Supplied entries Start Marker

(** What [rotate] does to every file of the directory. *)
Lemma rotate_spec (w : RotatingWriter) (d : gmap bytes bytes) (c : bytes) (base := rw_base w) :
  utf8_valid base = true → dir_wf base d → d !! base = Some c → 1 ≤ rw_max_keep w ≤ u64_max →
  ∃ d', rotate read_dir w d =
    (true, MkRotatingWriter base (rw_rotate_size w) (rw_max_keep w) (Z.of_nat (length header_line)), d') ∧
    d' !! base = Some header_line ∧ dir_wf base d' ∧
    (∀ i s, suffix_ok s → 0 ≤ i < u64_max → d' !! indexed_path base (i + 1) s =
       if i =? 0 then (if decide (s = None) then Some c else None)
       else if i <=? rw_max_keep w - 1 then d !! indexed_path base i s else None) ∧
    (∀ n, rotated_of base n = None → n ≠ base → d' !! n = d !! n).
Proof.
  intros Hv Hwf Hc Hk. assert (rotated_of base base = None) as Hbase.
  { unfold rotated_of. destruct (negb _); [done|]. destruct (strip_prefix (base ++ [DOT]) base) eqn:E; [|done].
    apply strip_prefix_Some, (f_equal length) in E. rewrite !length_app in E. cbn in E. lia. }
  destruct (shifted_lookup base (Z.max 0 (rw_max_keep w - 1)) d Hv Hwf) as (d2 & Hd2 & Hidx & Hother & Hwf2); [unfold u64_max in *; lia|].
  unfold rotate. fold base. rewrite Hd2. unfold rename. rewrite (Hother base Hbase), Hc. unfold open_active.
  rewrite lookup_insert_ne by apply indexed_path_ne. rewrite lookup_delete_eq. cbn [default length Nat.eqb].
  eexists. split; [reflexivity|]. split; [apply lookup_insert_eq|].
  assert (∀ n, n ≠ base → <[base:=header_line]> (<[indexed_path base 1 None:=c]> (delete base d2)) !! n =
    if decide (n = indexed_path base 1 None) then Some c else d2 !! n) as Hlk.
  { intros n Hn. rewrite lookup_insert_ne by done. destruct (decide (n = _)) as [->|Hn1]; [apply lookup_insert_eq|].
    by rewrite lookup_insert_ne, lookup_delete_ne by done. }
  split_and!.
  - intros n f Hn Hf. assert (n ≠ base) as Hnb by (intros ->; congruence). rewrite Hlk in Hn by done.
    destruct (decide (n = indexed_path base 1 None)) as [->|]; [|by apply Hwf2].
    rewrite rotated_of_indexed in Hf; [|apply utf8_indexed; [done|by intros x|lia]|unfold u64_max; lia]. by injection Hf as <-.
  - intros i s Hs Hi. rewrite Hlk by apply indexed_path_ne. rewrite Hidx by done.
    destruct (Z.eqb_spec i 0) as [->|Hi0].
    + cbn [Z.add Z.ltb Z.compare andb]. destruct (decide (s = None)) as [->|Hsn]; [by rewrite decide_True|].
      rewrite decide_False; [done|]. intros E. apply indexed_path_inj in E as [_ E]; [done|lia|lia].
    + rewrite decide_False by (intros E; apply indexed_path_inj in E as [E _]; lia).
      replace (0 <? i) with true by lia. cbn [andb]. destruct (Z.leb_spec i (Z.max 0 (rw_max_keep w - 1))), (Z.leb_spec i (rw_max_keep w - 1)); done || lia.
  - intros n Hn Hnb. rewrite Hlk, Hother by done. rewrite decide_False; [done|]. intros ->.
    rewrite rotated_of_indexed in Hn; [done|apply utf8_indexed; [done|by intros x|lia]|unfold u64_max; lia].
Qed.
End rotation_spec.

Supplied entries End Marker
Supplied entries Start Marker

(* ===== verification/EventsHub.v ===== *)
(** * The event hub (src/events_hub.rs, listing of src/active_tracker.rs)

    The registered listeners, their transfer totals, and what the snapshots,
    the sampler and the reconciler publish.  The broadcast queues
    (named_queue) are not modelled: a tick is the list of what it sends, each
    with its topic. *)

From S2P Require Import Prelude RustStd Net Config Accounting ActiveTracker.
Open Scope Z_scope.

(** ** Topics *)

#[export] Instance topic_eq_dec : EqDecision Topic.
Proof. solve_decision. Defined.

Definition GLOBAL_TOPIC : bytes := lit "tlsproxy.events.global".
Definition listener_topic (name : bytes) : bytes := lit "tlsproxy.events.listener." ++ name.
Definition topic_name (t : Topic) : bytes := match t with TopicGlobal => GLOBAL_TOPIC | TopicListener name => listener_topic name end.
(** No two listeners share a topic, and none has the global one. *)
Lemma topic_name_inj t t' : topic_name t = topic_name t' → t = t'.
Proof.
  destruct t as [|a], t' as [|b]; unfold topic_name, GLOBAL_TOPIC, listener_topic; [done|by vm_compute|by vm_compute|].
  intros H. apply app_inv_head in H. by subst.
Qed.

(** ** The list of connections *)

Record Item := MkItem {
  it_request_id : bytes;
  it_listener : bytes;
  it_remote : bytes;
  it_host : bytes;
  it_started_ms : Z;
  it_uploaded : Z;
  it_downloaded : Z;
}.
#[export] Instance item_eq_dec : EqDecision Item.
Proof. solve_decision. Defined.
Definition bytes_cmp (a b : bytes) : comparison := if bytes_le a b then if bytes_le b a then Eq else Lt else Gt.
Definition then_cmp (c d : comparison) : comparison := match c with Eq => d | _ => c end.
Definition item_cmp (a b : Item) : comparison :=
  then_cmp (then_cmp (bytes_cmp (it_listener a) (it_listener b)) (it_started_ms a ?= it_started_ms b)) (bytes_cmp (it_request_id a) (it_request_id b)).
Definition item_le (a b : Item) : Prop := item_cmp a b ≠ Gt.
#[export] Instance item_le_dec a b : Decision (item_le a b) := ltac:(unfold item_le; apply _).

Supplied entries End Marker
Supplied entries Start Marker

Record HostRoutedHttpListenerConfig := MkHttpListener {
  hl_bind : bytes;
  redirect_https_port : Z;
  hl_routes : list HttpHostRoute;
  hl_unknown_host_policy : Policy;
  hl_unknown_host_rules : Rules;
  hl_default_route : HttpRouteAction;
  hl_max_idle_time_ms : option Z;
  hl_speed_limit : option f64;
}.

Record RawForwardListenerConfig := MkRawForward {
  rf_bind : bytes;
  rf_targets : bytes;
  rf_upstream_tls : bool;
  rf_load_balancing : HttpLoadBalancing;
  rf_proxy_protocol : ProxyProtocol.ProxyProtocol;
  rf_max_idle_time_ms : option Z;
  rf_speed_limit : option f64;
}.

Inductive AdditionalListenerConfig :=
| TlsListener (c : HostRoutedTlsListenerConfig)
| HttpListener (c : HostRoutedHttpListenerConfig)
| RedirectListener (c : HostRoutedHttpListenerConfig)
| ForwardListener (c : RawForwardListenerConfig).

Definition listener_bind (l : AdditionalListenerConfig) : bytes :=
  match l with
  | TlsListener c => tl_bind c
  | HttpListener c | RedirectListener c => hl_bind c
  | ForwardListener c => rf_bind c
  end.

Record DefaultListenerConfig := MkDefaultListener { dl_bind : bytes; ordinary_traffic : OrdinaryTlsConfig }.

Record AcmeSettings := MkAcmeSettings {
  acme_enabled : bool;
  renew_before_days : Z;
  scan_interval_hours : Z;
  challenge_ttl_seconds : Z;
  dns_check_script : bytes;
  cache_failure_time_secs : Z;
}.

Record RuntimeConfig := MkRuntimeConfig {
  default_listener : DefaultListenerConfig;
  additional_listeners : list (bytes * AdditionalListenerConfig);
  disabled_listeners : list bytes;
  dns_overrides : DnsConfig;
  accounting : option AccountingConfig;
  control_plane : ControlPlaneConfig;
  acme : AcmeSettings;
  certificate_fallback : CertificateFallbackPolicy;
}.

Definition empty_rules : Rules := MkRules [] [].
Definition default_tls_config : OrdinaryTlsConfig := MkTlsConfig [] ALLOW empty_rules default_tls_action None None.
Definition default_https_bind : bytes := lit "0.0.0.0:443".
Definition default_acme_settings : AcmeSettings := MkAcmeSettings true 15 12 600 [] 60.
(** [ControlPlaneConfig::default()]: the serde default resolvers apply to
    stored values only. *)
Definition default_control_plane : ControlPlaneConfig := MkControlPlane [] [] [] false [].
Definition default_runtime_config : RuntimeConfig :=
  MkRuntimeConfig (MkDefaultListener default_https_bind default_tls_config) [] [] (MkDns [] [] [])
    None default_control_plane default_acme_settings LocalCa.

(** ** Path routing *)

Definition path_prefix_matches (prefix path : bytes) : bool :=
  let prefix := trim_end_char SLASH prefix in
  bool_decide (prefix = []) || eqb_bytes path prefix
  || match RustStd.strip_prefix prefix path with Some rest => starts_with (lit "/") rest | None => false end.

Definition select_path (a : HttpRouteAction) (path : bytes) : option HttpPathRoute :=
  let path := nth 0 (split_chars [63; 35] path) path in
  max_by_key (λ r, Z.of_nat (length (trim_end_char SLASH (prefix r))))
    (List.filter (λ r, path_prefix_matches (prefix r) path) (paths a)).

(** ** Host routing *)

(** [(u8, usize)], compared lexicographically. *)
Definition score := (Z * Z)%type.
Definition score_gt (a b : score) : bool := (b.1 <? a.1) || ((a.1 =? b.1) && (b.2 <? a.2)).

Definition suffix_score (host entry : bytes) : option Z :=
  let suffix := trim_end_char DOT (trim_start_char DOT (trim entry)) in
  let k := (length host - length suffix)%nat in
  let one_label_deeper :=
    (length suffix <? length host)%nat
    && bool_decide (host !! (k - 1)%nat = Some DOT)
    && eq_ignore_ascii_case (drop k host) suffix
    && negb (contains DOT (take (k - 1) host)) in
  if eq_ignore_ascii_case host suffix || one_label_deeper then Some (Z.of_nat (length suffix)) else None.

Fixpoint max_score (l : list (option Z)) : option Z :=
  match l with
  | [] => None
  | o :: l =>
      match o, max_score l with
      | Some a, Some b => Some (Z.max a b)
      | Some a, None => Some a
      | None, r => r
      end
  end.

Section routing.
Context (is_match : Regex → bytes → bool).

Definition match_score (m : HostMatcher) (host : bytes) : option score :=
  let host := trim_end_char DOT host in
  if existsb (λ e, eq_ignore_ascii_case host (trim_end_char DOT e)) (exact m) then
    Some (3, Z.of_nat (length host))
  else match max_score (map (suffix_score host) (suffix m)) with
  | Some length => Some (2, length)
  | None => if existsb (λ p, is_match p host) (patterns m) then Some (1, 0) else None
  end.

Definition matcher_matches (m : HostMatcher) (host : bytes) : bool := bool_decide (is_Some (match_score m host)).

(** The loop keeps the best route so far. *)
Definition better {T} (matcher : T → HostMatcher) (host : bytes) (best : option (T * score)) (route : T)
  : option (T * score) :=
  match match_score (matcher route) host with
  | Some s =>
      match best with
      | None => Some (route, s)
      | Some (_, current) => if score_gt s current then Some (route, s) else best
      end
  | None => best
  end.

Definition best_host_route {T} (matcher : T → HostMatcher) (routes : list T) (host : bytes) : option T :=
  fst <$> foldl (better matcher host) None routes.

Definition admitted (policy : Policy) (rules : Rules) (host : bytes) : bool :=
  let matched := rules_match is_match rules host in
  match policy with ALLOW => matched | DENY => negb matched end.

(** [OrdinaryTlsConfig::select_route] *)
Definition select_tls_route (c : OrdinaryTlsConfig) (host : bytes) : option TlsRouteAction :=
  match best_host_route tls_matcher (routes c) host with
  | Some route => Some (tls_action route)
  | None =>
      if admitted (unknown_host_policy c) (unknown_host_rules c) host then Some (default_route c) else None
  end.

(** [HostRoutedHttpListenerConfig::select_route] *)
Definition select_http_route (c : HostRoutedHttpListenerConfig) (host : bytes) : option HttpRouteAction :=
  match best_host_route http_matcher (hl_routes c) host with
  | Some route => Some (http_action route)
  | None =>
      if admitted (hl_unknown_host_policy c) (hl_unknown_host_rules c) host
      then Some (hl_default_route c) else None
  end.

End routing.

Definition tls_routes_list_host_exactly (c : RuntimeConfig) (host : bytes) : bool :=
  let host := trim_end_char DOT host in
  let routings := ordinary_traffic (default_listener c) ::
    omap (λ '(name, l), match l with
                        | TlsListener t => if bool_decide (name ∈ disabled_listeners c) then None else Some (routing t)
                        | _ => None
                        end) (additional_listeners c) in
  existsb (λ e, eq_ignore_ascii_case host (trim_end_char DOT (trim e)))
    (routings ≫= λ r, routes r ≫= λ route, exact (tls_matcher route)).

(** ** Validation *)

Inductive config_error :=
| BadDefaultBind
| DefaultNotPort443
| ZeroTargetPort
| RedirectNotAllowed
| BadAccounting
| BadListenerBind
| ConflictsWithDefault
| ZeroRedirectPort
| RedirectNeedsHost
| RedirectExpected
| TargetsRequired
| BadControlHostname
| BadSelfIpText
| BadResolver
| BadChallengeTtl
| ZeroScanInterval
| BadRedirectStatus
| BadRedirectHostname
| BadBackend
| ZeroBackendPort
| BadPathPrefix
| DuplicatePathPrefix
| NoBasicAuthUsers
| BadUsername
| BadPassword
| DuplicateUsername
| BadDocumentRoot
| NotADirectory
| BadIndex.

Supplied entries End Marker

-- Aim of the task --
Bring together all lines in the records where the word "RustStd" is found.

-- Answer space --
From S2P Require Import Prelude RustStd Net Config Accounting ActiveTracker.
  || match RustStd.strip_prefix prefix path with Some rest => starts_with (lit "/") rest | None => false end.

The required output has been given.